Lemma bump_eq f a : bump f a a = S (f a).
Proof. unfold bump. by rewrite decide_True. Qed.
Lemma bump_ne f a b : b <> a -> bump f a b = f b.
Proof. intros. unfold bump. by rewrite decide_False. Qed.

Lemma elem_of_holders ids s h : h ∈ holders ids s <-> exists k, ids !! h = Some (Some s, k).
Proof.
  unfold holders. rewrite elem_of_dom. unfold is_Some. setoid_rewrite map_lookup_filter_Some. split.
  - intros ([o k] & Hh & Ho). cbn in Ho. subst. eauto.
  - intros [k Hh]. by exists (Some s, k).
Qed.

Lemma hcount_none ids s h k : hcount ids s = 0 -> ids !! h <> Some (Some s, k).
Proof.
  unfold hcount. intros Hz Hh. assert (Hin : h ∈ holders ids s) by (apply elem_of_holders; eauto).
  assert (Hs : size (holders ids s) = 0%nat) by lia. apply size_empty_inv in Hs. set_solver.
Qed.

Lemma hcount_nonneg ids s : 0 <= hcount ids s.
Proof. unfold hcount. lia. Qed.

Lemma hcount_insert ids s h k s' :
  ids !! h = None -> hcount (<[h := (Some s, k)]> ids) s' = hcount ids s' + if decide (s' = s) then 1 else 0.
Proof.
  intros Hh. unfold hcount. case_decide as Hs.
  - subst. assert (Heq : holders (<[h := (Some s, k)]> ids) s = {[h]} ∪ holders ids s).
    { apply set_eq. intros h'. rewrite elem_of_union, elem_of_singleton, !elem_of_holders. split.
      - intros [k' [[<- _]|[_ ?]]%lookup_insert_Some]; [by left|right; eauto].
      - intros [->|[k' Hk']]; [exists k; apply lookup_insert_eq|]. exists k'. rewrite lookup_insert_ne; [done|by intros <-; rewrite Hh in Hk']. }
    rewrite Heq, size_union, size_singleton; [lia|]. apply disjoint_singleton_l. rewrite elem_of_holders. intros [k' ?]. congruence.
  - assert (Heq : holders (<[h := (Some s, k)]> ids) s' = holders ids s'); [|by rewrite Heq; lia].
    apply set_eq. intros h'. rewrite !elem_of_holders. split.
    + intros [k' [[<- [= ? ?]]|[_ ?]]%lookup_insert_Some]; [congruence|eauto].
    + intros [k' Hk']. exists k'. rewrite lookup_insert_ne; [done|by intros <-; rewrite Hh in Hk'].
Qed.
(* ===== verification/JanusKept.v ===== *)
(** * What every operation of the gateway's server keeps

    The invariant [inv_at] of [JanusCounted], through the operations of [JanusServer] and the
    requests of [JanusRequests].  An error is never answered ([error_crashes]), so the paths
    behind one keep everything. *)

From S2P Require Import Prelude Jansson KoreNet MediaRooms Janus HandleSdp JanusServer JanusRequests JanusCounted.

Local Open Scope c_scope.

Module Kept.
Import Janus Srv Req Cnt.

(** A run, by what is known of the program. *)
Lemma run_triple {S A : Type} (P : S -> Prop) (m : M S A) (Q : A -> S -> Prop) s a s' :
  P s -> m s = Done (a, s') -> triple P m Q -> Q a s'.
Proof. intros HP Hr Hm. by eapply Hm. Qed.

(** ** Errors *)

Section Errors.
Context {X D R J B : Type} `{JanusCore X D J} `{ServerCore X D J} `{Media.JsonRefs R} `{!Media.JsonRefsLaws R}
  `{!Jansson J} `{!JanssonBool J} `{KoreBuf B} `{KoreNet}.
Implicit Types w : world X R J.

Lemma json_new_run w : exists l w', json_new w = Done (l, w') /\
  Media.json_view (jrefs w) !! l = None /\ Media.json_view (jrefs w') = <[l := (1, [])]> (Media.json_view (jrefs w)).
Proof.
  unfold json_new. run eq_refl. destruct (Media.json_new (jrefs w)) as [l r] eqn:Hn.
  exists l, (w_jrefs (fun _ => r) w). split; [done|]. by apply Media.json_new_law.
Qed.

Lemma json_set_run o v w n ms : Media.json_view (jrefs w) !! o = Some (n, ms) -> exists w', json_set_new o v w = Done (tt, w') /\
  Media.json_view (jrefs w') = <[o := (n, ms ++ [v])]> (Media.json_view (jrefs w)).
Proof. intros Ho. eexists. split; [reflexivity|]. by apply Media.json_set_new_law. Qed.

(** The object's members are freed with it. *)
Lemma decref_leaves l l1 l2 w :
  Media.json_view (jrefs w) !! l = Some (1, [l1; l2]) -> Media.json_view (jrefs w) !! l1 = Some (1, []) ->
  Media.json_view (jrefs w) !! l2 = Some (1, []) -> l <> l1 -> l <> l2 -> l1 <> l2 ->
  exists w', json_decref l w = Done (tt, w') /\
    Media.json_view (jrefs w') = delete l2 (delete l1 (delete l (Media.json_view (jrefs w)))).
Proof.
  intros Hl Hl1 Hl2 ???. destruct (Media.json_drop_last _ [] _ _ Hl) as (r1 & Hr1 & Hd1).
  destruct (Media.json_drop_last l1 [l2] r1 []) as (r2 & Hr2 & Hd2); [by rewrite Hr1, lookup_delete_ne|].
  destruct (Media.json_drop_last l2 [] r2 []) as (r3 & Hr3 & Hd3); [by rewrite Hr2, Hr1, !lookup_delete_ne|].
  exists (w_jrefs (fun _ => r3) w). split; [|by cbn [jrefs w_jrefs]; rewrite Hr3, Hr2, Hr1].
  unfold json_decref. run eq_refl. unfold Media.json_decref. cbn in Hd1, Hd2, Hd3.
  by rewrite Hd1, Hd2, Hd3, Media.json_drop_nil.
Qed.

Lemma decref_dangling l l1 w :
  Media.json_view (jrefs w) !! l = Some (1, [l1]) -> Media.json_view (jrefs w) !! l1 = None -> l <> l1 ->
  json_decref l w = Crash UseAfterFree.
Proof.
  intros Hl Hl1 ?. destruct (Media.json_drop_last _ [] _ _ Hl) as (r1 & Hr1 & Hd1). unfold json_decref. run eq_refl.
  unfold Media.json_decref. cbn in Hd1. rewrite Hd1, Media.json_drop_dead; [done|]. by rewrite Hr1, lookup_delete_ne.
Qed.

(** The members of an error are freed, and then the object they are members of. *)
Lemma error_string_crashes c session_no transaction error error_string w :
  janus_process_error_string (Some c) session_no transaction error error_string w = Crash UseAfterFree.
Proof.
  unfold janus_process_error_string.
  destruct (json_new_run w) as (l1 & w1 & Hr1 & Hn1 & Hv1). run Hr1.
  destruct (json_new_run w1) as (l2 & w2 & Hr2 & Hn2 & Hv2). run Hr2.
  destruct (json_new_run w2) as (l3 & w3 & Hr3 & Hn3 & Hv3). run Hr3.
  rewrite Hv1 in Hn2, Hv2. apply lookup_insert_None in Hn2 as [Hn2 H12].
  rewrite Hv2 in Hn3, Hv3. apply lookup_insert_None in Hn3 as [[Hn3 H13]%lookup_insert_None H23].
  destruct (json_set_run l2 l3 w3 1 []) as (w4 & Hr4 & Hv4); [by rewrite Hv3, lookup_insert_ne, lookup_insert_eq|]. run Hr4.
  destruct (json_new_run w4) as (l4 & w5 & Hr5 & Hn5 & Hv5). run Hr5.
  rewrite Hv3 in Hv4. rewrite Hv4 in Hn5, Hv5.
  apply lookup_insert_None in Hn5 as [[[[_ H14]%lookup_insert_None H24]%lookup_insert_None H34]%lookup_insert_None _].
  destruct (json_set_run l2 l4 w5 1 [l3]) as (w6 & Hr6 & Hv6); [by rewrite Hv5, lookup_insert_ne, lookup_insert_eq|]. run Hr6.
  rewrite Hv5 in Hv6.
  destruct (json_set_run l1 l2 w6 1 []) as (w7 & Hr7 & Hv7).
  { rewrite Hv6, lookup_insert_ne, lookup_insert_ne, lookup_insert_ne, lookup_insert_ne, lookup_insert_ne, lookup_insert_eq by congruence. done. }
  run Hr7. rewrite Hv6 in Hv7.
  destruct (decref_leaves l2 l3 l4 w7) as (w8 & Hr8 & Hv8); try congruence; rewrite ?Hv7; simplify_map_eq; try done.
  assert (Hcrash : json_decref l1 w8 = Crash UseAfterFree).
  { apply (decref_dangling l1 l2); rewrite ?Hv8, ?Hv7; simplify_map_eq; done. }
  destruct (json_dumps _); run Hr8; by rewrite (bind_crash _ _ _ _ Hcrash).
Qed.

Lemma error_crashes c session_no transaction error format w :
  janus_process_error (Some c) session_no transaction error format w = Crash UseAfterFree.
Proof. apply error_string_crashes. Qed.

★ ★ ★ ★ ★ ★ ★

Work to complete: Word for word, restate the listing above from its first line to the line with "Lemma hcount_insert ids", keeping both.

Task response:
Lemma bump_eq f a : bump f a a = S (f a).
Proof. unfold bump. by rewrite decide_True. Qed.
Lemma bump_ne f a b : b <> a -> bump f a b = f b.
Proof. intros. unfold bump. by rewrite decide_False. Qed.

Lemma elem_of_holders ids s h : h ∈ holders ids s <-> exists k, ids !! h = Some (Some s, k).
Proof.
  unfold holders. rewrite elem_of_dom. unfold is_Some. setoid_rewrite map_lookup_filter_Some. split.
  - intros ([o k] & Hh & Ho). cbn in Ho. subst. eauto.
  - intros [k Hh]. by exists (Some s, k).
Qed.

Lemma hcount_none ids s h k : hcount ids s = 0 -> ids !! h <> Some (Some s, k).
Proof.
  unfold hcount. intros Hz Hh. assert (Hin : h ∈ holders ids s) by (apply elem_of_holders; eauto).
  assert (Hs : size (holders ids s) = 0%nat) by lia. apply size_empty_inv in Hs. set_solver.
Qed.

Lemma hcount_nonneg ids s : 0 <= hcount ids s.
Proof. unfold hcount. lia. Qed.

Lemma hcount_insert ids s h k s' :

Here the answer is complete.